Germany’s Oh Boy picks up Audience Award.

Ukrainian director Eva Neymann’s Russian-language film House With A Turret took the Grand Prix at this year’s Black Nights Film Festival, which closed in Tallinn’s Russian Theatre last night (Nov 27).

Neymann’s adaptation of a Friedrich Gorenstein novel, which had won the main award at Karlovy Vary’s “East of the West” competition in the summer, was described by the International Jury as “a haunting work of cinematic art that brings us face to face with the hardships of war through the eyes of an innocent child”, and also received the best cinematographer award for DoP Rimvydas Leipus.

Best director/actors

The jury, which included US actress Karen Young, Latvian film-maker Laila Pakalnina and veteran film funder Jan Erik Holst, gave its best director award to South Korea’s Kyu-Hwan Jeon for The Weight.

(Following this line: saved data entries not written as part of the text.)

Lemma or_else_nonempty_default (v : option string) (d : string) :
  d <> EmptyString -> JS.or_else v d <> EmptyString.
Proof.
  intros Hd. unfold JS.or_else. destruct v as [s|]; [|assumption].
  destruct (String.eqb_spec s EmptyString); assumption.
Qed.

Lemma or_else_of_empty (v : option string) (d : string) :
  JS.or_empty v = EmptyString -> JS.or_else v d = d.
Proof.
  unfold JS.or_empty, JS.or_else. destruct v as [s|]; [|reflexivity].
  destruct (String.eqb_spec s EmptyString); [reflexivity|contradiction].
Qed.

Lemma nat_to_string_inj (n m : nat) :
  JS.nat_to_string n = JS.nat_to_string m -> n = m.
Proof.
  assert (Hnn : forall k, Nat.to_uint k <> Decimal.Nil).
  { intros k. pose proof (DecimalNat.Unsigned.to_of (Nat.to_uint k)) as E.
    rewrite DecimalNat.Unsigned.of_to in E. rewrite E.
    apply DecimalFacts.unorm_nonnil. }
  unfold JS.nat_to_string. intros H.
  apply (f_equal NilZero.uint_of_string) in H.
  rewrite !NilZero.usu in H by apply Hnn.
  injection H as H. now apply DecimalNat.Unsigned.to_uint_inj.
Qed.

Lemma in_collect_nth page sel conf textOnly r :
  In r (collect page sel conf textOnly) ->
  exists i e,
    nth_error (querySelectorAll sel page) i = Some e
    /\ collectOne (innerWidth page) (innerHeight page) conf textOnly i e = Some r.
Proof.
  unfold collect. rewrite in_filter_Boolean. intros H.
  apply in_mapi in H. destruct H as (i & e & Hn & Hr). eauto.
Qed.

(** A record of [collect] and the record of [extractElements] for the same
    match differ only in text, box and confidence, and, when [collect] looks
    for text, in the action. *)
Lemma collectOne_identity vw vh conf textOnly i e r :
  collectOne vw vh conf textOnly i e = Some r ->
  id r = id (projectElement i e)
  /\ tag r = tag (projectElement i e)
  /\ type r = type (projectElement i e)
  /\ name r = name (projectElement i e)
  /\ placeholder r = placeholder (projectElement i e)
  /\ href r = href (projectElement i e)
  /\ attributes r = attributes (projectElement i e)
  /\ selector (withSelector r) = selector (withSelector (projectElement i e))
  /\ action r = (if textOnly then click else action (projectElement i e)).
Proof.
  unfold collectOne.
  destruct (negb (visibleInViewport vw vh (boundingClientRect e)));
    [discriminate|].
  destruct (textOnly && (String.length (boxedText e) <? 2)); [discriminate|].
  intros H. injection H as <-.
  unfold withSelector, projectElement. cbn.
  repeat split.
  destruct textOnly; [now rewrite !orb_true_r|now rewrite !orb_false_r].
Qed.

Lemma projectElement_action_not_submit (i : nat) (e : Element) :
  action (projectElement i e) <> submit.
Proof.
  unfold projectElement. cbn [action].
  repeat match goal with
         | |- context [if ?c then _ else _] => destruct c
         end; discriminate.
Qed.

Lemma in_extractElements page r :
  In r (extractElements page) ->
  exists i e,
    nth_error (querySelectorAll INTERACTIVE_SELECTOR page) i = Some e
    /\ r = withSelector (projectElement i e).
Proof.
  unfold extractElements, mapRawElements. intros H.
  apply in_map_iff in H. destruct H as (r0 & <- & H).
  apply in_mapi in H. destruct H as (i & e & Hn & ->). eauto.
Qed.

Lemma in_perSelector page r :
  In r (PerSelector.extractElements page) ->
  exists elements e,
    In e (document page) /\ matches INTERACTIVE_SELECTOR e = true
    /\ reportable e = true /\ r = PerSelector.extracted elements e.
Proof.
  rewrite perSelector_closed_form. intros H.
  apply in_numbered_from in H. destruct H as [[]|(acc & e & He & ->)].
  apply filter_In in He. destruct He as [Hc Hr].
  apply in_by_category in Hc. destruct Hc as [Hd Hm].
  exists acc, e. auto.
Qed.

Lemma in_scanner page (b : ExtractedElement) :
  In b (extractVisibleElementsWithBoxes page) ->
  b = withSelector (raw b)
  /\ exists (i : nat) (e : Element) (textOnly : bool),
       In e (document page)
       /\ collectOne (innerWidth page) (innerHeight page)
                     (if textOnly then CONF_FALLBACK else CONF_PRIMARY)
                     textOnly i e = Some (raw b)
       /\ (textOnly = false ->
           nth_error (querySelectorAll INTERACTIVE_SELECTOR page) i = Some e)
       /\ (textOnly = true <-> primaryTier page = []).
Proof.
  intros H. split.
  - unfold extractVisibleElementsWithBoxes, mapRawElements in H.
    apply in_map_iff in H. destruct H as (r0 & <- & _). reflexivity.
  - unfold extractVisibleElementsWithBoxes, mapRawElements in H.
    apply in_map_iff in H. destruct H as (r0 & <- & H). cbn [raw withSelector].
    destruct (primaryTier page) as [|r1 l] eqn:Hp; cbn [List.length Nat.eqb] in H.
    + unfold fallbackTier in H. apply in_firstn in H.
      apply in_collect_nth in H. destruct H as (i & e & Hn & Hc).
      exists i, e, true. split.
      { apply nth_error_In in Hn. unfold querySelectorAll in Hn.
        now apply filter_In in Hn. }
      split; [exact Hc|]. split; [discriminate|]. split; reflexivity.
    + rewrite <- Hp in H. unfold primaryTier in H.
      apply in_collect_nth in H. destruct H as (i & e & Hn & Hc).
      exists i, e, false. split.
      { apply nth_error_In in Hn. unfold querySelectorAll in Hn.
        now apply filter_In in Hn. }
      split; [exact Hc|]. split; [intros _; exact Hn|].
      split; discriminate.
Qed.

(** X1.  Every record of the three extraction functions carries an id and a
    selector that are not empty, and an action that is never [submit]. *)
Theorem records_always_addressable (page : Page) (r : ExtractedElement) :
  In r (extractElements page)
  \/ In r (extractVisibleElementsWithBoxes page)
  \/ In r (PerSelector.extractElements page) ->
  id r <> EmptyString /\ selector r <> EmptyString /\ action r <> submit.
Proof.
  intros [H|[H|H]].
  - apply in_extractElements in H. destruct H as (i & e & _ & ->).
    split; [|split].
    + apply or_else_nonempty_default. discriminate.
    + apply generateSelector_nonempty.
    + apply projectElement_action_not_submit.
  - apply in_scanner in H. destruct H as (Hb & i & e & t & _ & Hc & _).
    apply collectOne_identity in Hc.
    destruct Hc as (Hid & _ & _ & _ & _ & _ & _ & _ & Ha).
    split; [|split].
    + change (id r) with (id (raw r)). rewrite Hid.
      apply or_else_nonempty_default. discriminate.
    + rewrite Hb. apply generateSelector_nonempty.
    + change (action r) with (action (raw r)). rewrite Ha.
      destruct t; [discriminate|apply projectElement_action_not_submit].
  - apply in_perSelector in H. destruct H as (acc & e & _ & _ & _ & ->).
    split; [|split].
    + apply or_else_nonempty_default. discriminate.
    + apply generateSelector_nonempty.
    + unfold PerSelector.extracted. cbn [action raw].
      repeat match goal with
             | |- context [if ?c then _ else _] => destruct c
             end; discriminate.
Qed.

Lemma records_always_addressable_witness :
  let r := withSelector
             (projectElement 1 (node "DIV" [("tabindex", EmptyString)] "Card"
                                     (box 10 50 (606 # 10) 24))) in
  In r (extractElements page_button_with_tabindex)
  /\ id r <> EmptyString /\ selector r <> EmptyString /\ action r <> submit.
Proof.
  intros r.
  assert (H : In r (extractElements page_button_with_tabindex))
    by (right; left; reflexivity).
  split; [exact H|].
  apply (records_always_addressable page_button_with_tabindex r).
  left. exact H.
Defined.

Acting prizes went to Poland’s Michal Urbaniak for his subtle embodiment of an old man facing change in My Father’s Bike and to German actress Franziska Petri for her bravura performance  as a Russian femme fatale in Kirill Serebrennikov’s Betrayal.

A special mention was made of Arsen Anton Ostojic’s Halima’s Path which had also won the Audience Award in Cottbus at the beginning of the month.

Baltic debut prize

A new competition for Baltic Sea region feature debuts this year saw the main prize, the Big Fish Award, going to Georgi Paradzhanov’s Everybody’s Gone which was produced by Russia with Georgia and the Czech Republic.

Meanwhile, German director Jan Ole Gerster’s feature debut Oh Boy continued its successful run at international festivals – it won three prizes at Bratislava two weeks ago – by garnering the Red Herring for the bravest film as well as the Audience Award.

The Schiwago Film production has been seen by over 120,000 cinema-goers since its theatrical release in Germany by X Verleih, and the film’s star Tom Schilling handed over a thank-you gift to the 10,000th visitor buying a ticket for the film at Berlin’s Kino International on Tuesday evening.

The best cinematographer award went to Estonia’s Elen Lotman for her work on Ain Mäeots’ The Demons which had been shooting in Tallinn exactly a year ago during the festival.

Other awards included the North American Independent Film Competition prize for So Young Kim’s For Ellen, the FIPRESCI Prize for Aleksandr Kasatkin and Natalya Nazarova’s The Daughter, the FICC Don Quixote Prize to Georgian director Rusudan Chkonia’s Keep Smiling, and the NETPAC Jury Prize for Haifaa Al-Mansour’s Wadjda which also received a special mention by the FICC jury.

Tallinn Industry Days

Black Nights also presented the Tallinn Industry Days (Nov 26-27) in co-operation with the Estonian Film Cluster with panels on producing within Asia, funding opportunities and co-production markets in East Asia as well as on genre films and start-ups in the film industry.

However, many Baltic Event first-timers as well as a number of Tallinn “regulars” were somewhat mystified by the distinction between the Baltic Event and the Industry Days – especially when a panel on regional film funds, film commissions, and a burgeoning infrastructure in the Baltic states was held within the framework of the Industry Days, and both events were held at the same venue.